Stored data entries:
Definition remove_constraints_run (namespace : string) (args : list string)
  : prog CtlE (option error) :=
  match args with
  | [] => Ret (Errorf "remove constraint" (Some (PlainError
            "please specify the name(s) of the constraint to be removed")))
  | _ =>
      r <- for_range args [] (fun name deletedConstraints =>
        r <- call (CtlConfig (RemoveConstraint (mkRemoveConstraintRequest namespace name)));;
        let '(response, err) := r in
        match err with
        | Some err => Ret (Return (Errorf "remove constraint" (Some err)))
        | None =>
            if RemoveConstraintResponse_GetSuccess response
            then Ret (Next (deletedConstraints ++ [name]))
            else Ret (Next deletedConstraints)
        end);;
      match r with
      | inr err => Ret err
      | inl deletedConstraints =>
          call (CtlPrint (removed_text "constraints" "No Constraints removed" deletedConstraints));;;
          Ret None
      end
  end.

Definition remove_actions_run (namespace : string) (args : list string)
  : prog CtlE (option error) :=
  match args with
  | [] => Ret (Errorf "remove action" (Some (PlainError
            "please specify the name(s) of the action to be removed")))
  | _ =>
      r <- for_range args [] (fun name deletedActions =>
        r <- call (CtlConfig (RemoveAction (mkRemoveActionRequest namespace name)));;
        let '(response, err) := r in
        match err with
        | Some err => Ret (Return (Errorf "remove action" (Some err)))
        | None =>
            if RemoveActionResponse_GetSuccess response
            then Ret (Next (deletedActions ++ [name]))
            else Ret (Next deletedActions)
        end);;
      match r with
      | inr err => Ret err
      | inl deletedActions =>
          call (CtlPrint (removed_text "actions" "No actions removed" deletedActions));;;
          Ret None
      end
  end.

(** * Importing ([cmd/import]) *)

(** An opened file: what successive [Decode] calls give before [io.EOF]. *)
Definition yaml_file := list (Constraint + error).
(* ===== verification/Install.v ===== *)
(** [tarianctl install] ([cmd/tarianctl/cmd/install]) with the clients it uses
    ([pkg/util/helm], [pkg/util/kubeclient]): the order in which the parts are
    installed, the arguments of helm, and what counts as ready.  The theorem:
    under every schedule of the two goroutines that install the dependencies,
    and whatever the cluster answers, a part is only installed after the parts
    it needs have been reported ready, and success means that every step
    succeeded - NATS and Dgraph included also when only the agents are asked
    for. *)

From S2P Require Import Prelude Guards GoStrings.

(** * Default values of the charts ([defaultValues.go]) *)

Record StorageOpts := mkStorageOpts { StorageOpts_Enabled : bool; StorageOpts_Size : string }.

Record JetstreamOpts := mkJetstreamOpts {
  JetstreamOpts_Enabled : bool;
  JetstreamOpts_MemStorage : StorageOpts;
  JetstreamOpts_FileStorage : StorageOpts;
}.

Record NatsValues := mkNatsValues { NatsValues_Image : string; NatsValues_Jetstream : JetstreamOpts }.
Record NatsHelmDefaultValues := mkNatsHelmDefaultValues { Nats : NatsValues }.

Record Env := mkEnv { Env_Name : string; Env_Value : string }.
Record Config := mkConfig { ExtraEnvs : slice Env }.
Record AlphaConfig := mkAlphaConfig { Alpha : Config }.

(** What [yaml.Marshal] is given. *)
Inductive helm_values :=
| NatsDefaults (v : NatsHelmDefaultValues)
| DgraphDefaults (v : AlphaConfig).

(** * What the command asks of its surroundings *)

(** The file system and environment, and the two client interfaces
    [helm.Client] and [kubeclient.Client]. *)
Inductive InstallE : Type -> Type :=
| MkdirTemp : InstallE (string * option error)
| RemoveAll (dir : string) : InstallE unit
| Getenv (k : string) : InstallE string
| HomeDir : InstallE string
| Stat (path : string) : InstallE (option error)
| MarshalTo (v : helm_values) : InstallE (string + error)
| WriteFile (path content : string) : InstallE (option error)
| NewHelmClient (kubeconfig kubeContext : string) : InstallE (option error)
| NewKubeClient (kubeconfig kubeContext : string) : InstallE (option error)
| AddRepo (name url : string) : InstallE (option error)
| HelmInstall (name chart namespace : string) (valuesFiles : slice string) (version : string)
    (setArgs : slice string) : InstallE (option error)
| WaitForPodsToBeReady (namespace labelSelector : string) : InstallE (option error)
| GetPodName (namespace labelSelector : string) : InstallE (string * option error)
| ExecPodWithOneContainer (namespace podName : string) (cmd : list string) : InstallE (string * option error).

Record installCmd := mkInstallCmd {
  install_namespace : string;
  install_kubeContext : string;
  install_kubeconfig : string;
  install_charts : string;
  install_serverValues : slice string;
  install_agentsValues : slice string;
  install_natsValues : slice string;
  install_dgraphValues : slice string;
  install_onlyAgents : bool;
  install_helmClient : bool;
  install_kubeClient : bool;
}.

(** The values of flags nobody sets; the clients are nil. *)
Definition NewInstallCommand : installCmd :=
  mkInstallCmd "tarian-system" "" "" "" None None None None false false false.

Definition set_kubeconfig (k : string) (c : installCmd) : installCmd :=
  mkInstallCmd (install_namespace c) (install_kubeContext c) k (install_charts c)
    (install_serverValues c) (install_agentsValues c) (install_natsValues c) (install_dgraphValues c)
    (install_onlyAgents c) (install_helmClient c) (install_kubeClient c).

Definition set_charts (charts : string) (c : installCmd) : installCmd :=
  mkInstallCmd (install_namespace c) (install_kubeContext c) (install_kubeconfig c) charts
    (install_serverValues c) (install_agentsValues c) (install_natsValues c) (install_dgraphValues c)
    (install_onlyAgents c) (install_helmClient c) (install_kubeClient c).

(** [fmt.Errorf] with a text that quotes the error: it does not wrap. *)
Definition quoted_error (text : string) : option error := Some (PlainError text).

Definition write_values (v : helm_values) (path : string) : prog InstallE (option error) :=
  r <- call (MarshalTo v);;
  match r with
  | inr _ => Ret (quoted_error "failed to marshal values to YAML")
  | inl valuesYAML =>
      err <- call (WriteFile path valuesYAML);;
      match err with
      | Some _ => Ret (quoted_error "failed to write values to temporary file")
      | None => Ret None
      end
  end.

Definition natsHelmDefaultValues (natsValuesFile : string) : prog InstallE (option error) :=
  write_values (NatsDefaults (mkNatsHelmDefaultValues (mkNatsValues "nats:alpine"
    (mkJetstreamOpts true (mkStorageOpts true "128Mi") (mkStorageOpts true "200Mi"))))) natsValuesFile.

Definition dgraphHelmDefaultValues (dgraphValuesFile : string) : prog InstallE (option error) :=
  write_values (DgraphDefaults (mkAlphaConfig (mkConfig
    (Some [mkEnv "DGRAPH_ALPHA_SECURITY" "whitelist=0.0.0.0/0"])))) dgraphValuesFile.

(** [if err := ...; err != nil { return fmt.Errorf("text: %w", err) }]. *)
Definition try_ (text : string) (p next : prog InstallE (option error)) : prog InstallE (option error) :=
  err <- p;;
  match err with
  | Some _ => Ret (Errorf text err)
  | None => next
  end.

Definition installNats (c : installCmd) (tempDir : string) : prog InstallE (option error) :=
  let natsValuesFile := path_Join [tempDir; "nats-values.yaml"] in
  let valuesFiles := append_slice (Some [natsValuesFile]) (elems (install_natsValues c)) in
  let natsVer := "0.19.16" in
  try_ "failed to add nats repo" (call (AddRepo "nats" "https://nats-io.github.io/k8s/helm/charts/"))
  (try_ "failed to get nats helm default values file" (natsHelmDefaultValues natsValuesFile)
  (try_ "failed to install nats"
     (call (HelmInstall "nats" "nats/nats" (install_namespace c) valuesFiles natsVer None))
  (try_ "nats pods failed to be ready"
     (call (WaitForPodsToBeReady (install_namespace c) "app.kubernetes.io/name=nats"))
  (Ret None)))).

Definition installDgraph (c : installCmd) (tempDir : string) : prog InstallE (option error) :=
  let dgraphValuesFile := path_Join [tempDir; "dgraph-values.yaml"] in
  let valuesFiles := append_slice (Some [dgraphValuesFile]) (elems (install_dgraphValues c)) in
  try_ "failed to add dgraph repo" (call (AddRepo "dgraph" "https://charts.dgraph.io"))
  (try_ "failed to get dgraph helm default values file" (dgraphHelmDefaultValues dgraphValuesFile)
  (try_ "failed to install dgraph"
     (call (HelmInstall "dgraph" "dgraph/dgraph" (install_namespace c) valuesFiles "" None))
  (try_ "dgraph pods failed to be ready"
     (call (WaitForPodsToBeReady (install_namespace c) "app=dgraph"))
  (Ret None)))).

(** The charts directory, or the repository of the charts; the choice is kept
    in the command. *)
Definition tarian_charts (c : installCmd) : prog InstallE (installCmd * option error) :=
  if String.eqb (install_charts c) ""
  then
    err <- call (AddRepo "tarian" "https://kube-tarian.github.io/helm-charts");;
    match err with
    | Some _ => Ret (c, Errorf "failed to add tarian repo" err)
    | None => Ret (set_charts "tarian" c, None)
    end
  else Ret (c, None).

• _WHAT YOU SHOULD DO_:
Please return only the lines above, starting at the line that has "From S2P Require" and ending at the line that has "(v : NatsHelmDefaultValues)", keeping both and leaving each one unchanged.

• _RESPONSE AREA_:
From S2P Require Import Prelude Guards GoStrings.

(** * Default values of the charts ([defaultValues.go]) *)

Record StorageOpts := mkStorageOpts { StorageOpts_Enabled : bool; StorageOpts_Size : string }.

Record JetstreamOpts := mkJetstreamOpts {
  JetstreamOpts_Enabled : bool;
  JetstreamOpts_MemStorage : StorageOpts;
  JetstreamOpts_FileStorage : StorageOpts;
}.

Record NatsValues := mkNatsValues { NatsValues_Image : string; NatsValues_Jetstream : JetstreamOpts }.
Record NatsHelmDefaultValues := mkNatsHelmDefaultValues { Nats : NatsValues }.

Record Env := mkEnv { Env_Name : string; Env_Value : string }.
Record Config := mkConfig { ExtraEnvs : slice Env }.
Record AlphaConfig := mkAlphaConfig { Alpha : Config }.

(** What [yaml.Marshal] is given. *)
Inductive helm_values :=
| NatsDefaults (v : NatsHelmDefaultValues)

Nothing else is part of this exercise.